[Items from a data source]
+++

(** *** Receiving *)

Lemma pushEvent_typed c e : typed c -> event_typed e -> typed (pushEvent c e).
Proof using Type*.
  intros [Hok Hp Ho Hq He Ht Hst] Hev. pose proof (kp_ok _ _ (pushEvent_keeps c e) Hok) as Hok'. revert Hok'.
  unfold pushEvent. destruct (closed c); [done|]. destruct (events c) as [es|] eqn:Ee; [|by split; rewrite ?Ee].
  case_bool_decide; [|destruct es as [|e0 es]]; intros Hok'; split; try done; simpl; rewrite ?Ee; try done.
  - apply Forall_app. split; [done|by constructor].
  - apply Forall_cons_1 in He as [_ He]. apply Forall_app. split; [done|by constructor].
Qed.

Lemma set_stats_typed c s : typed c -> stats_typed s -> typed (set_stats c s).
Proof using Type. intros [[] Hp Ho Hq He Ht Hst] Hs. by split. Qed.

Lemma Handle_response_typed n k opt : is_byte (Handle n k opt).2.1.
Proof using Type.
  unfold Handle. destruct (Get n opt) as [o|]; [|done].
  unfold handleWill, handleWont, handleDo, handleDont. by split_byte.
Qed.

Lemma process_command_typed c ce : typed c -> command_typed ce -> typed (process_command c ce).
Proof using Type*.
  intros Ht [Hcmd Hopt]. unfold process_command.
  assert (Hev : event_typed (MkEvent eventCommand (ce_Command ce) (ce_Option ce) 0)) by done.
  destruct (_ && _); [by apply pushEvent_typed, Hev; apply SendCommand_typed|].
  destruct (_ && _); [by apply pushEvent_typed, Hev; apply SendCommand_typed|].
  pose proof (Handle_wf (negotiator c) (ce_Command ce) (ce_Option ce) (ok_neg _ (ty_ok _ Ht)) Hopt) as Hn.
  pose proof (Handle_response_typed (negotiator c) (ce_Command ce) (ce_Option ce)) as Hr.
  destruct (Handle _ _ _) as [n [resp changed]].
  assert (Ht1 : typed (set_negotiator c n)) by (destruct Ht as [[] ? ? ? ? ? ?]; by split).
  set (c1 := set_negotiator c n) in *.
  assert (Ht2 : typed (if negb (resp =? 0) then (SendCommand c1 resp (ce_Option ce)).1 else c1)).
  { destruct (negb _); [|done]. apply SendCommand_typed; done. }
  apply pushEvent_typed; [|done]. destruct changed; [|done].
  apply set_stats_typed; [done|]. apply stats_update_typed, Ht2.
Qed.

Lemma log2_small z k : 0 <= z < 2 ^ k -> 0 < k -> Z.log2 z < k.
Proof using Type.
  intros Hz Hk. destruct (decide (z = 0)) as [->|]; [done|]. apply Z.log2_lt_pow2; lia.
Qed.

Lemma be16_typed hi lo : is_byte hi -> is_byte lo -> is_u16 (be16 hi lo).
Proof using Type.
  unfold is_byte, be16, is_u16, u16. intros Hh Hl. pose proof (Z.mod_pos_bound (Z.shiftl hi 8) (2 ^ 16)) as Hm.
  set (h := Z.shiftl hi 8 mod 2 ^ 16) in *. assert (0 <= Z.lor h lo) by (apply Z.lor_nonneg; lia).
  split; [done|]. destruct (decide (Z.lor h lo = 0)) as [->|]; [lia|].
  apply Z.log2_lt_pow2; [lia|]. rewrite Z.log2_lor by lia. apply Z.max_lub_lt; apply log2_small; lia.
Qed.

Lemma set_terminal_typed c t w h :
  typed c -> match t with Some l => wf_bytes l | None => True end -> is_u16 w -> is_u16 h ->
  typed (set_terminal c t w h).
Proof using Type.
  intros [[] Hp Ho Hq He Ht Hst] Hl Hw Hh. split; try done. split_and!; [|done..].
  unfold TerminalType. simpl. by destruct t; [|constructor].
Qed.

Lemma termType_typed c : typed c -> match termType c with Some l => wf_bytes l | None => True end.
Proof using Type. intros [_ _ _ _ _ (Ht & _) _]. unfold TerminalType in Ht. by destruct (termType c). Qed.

+++

WHAT THIS TASK INVOLVES - Working from the data above, extract solely the lines from the one containing "Lemma log2_small z" through the one containing "typed c -> match t with", exactly as they appear, both included.

EXERCISE OUTPUT -
Lemma log2_small z k : 0 <= z < 2 ^ k -> 0 < k -> Z.log2 z < k.
Proof using Type.
  intros Hz Hk. destruct (decide (z = 0)) as [->|]; [done|]. apply Z.log2_lt_pow2; lia.
Qed.

Lemma be16_typed hi lo : is_byte hi -> is_byte lo -> is_u16 (be16 hi lo).
Proof using Type.
  unfold is_byte, be16, is_u16, u16. intros Hh Hl. pose proof (Z.mod_pos_bound (Z.shiftl hi 8) (2 ^ 16)) as Hm.
  set (h := Z.shiftl hi 8 mod 2 ^ 16) in *. assert (0 <= Z.lor h lo) by (apply Z.lor_nonneg; lia).
  split; [done|]. destruct (decide (Z.lor h lo = 0)) as [->|]; [lia|].
  apply Z.log2_lt_pow2; [lia|]. rewrite Z.log2_lor by lia. apply Z.max_lub_lt; apply log2_small; lia.
Qed.

Lemma set_terminal_typed c t w h :
  typed c -> match t with Some l => wf_bytes l | None => True end -> is_u16 w -> is_u16 h ->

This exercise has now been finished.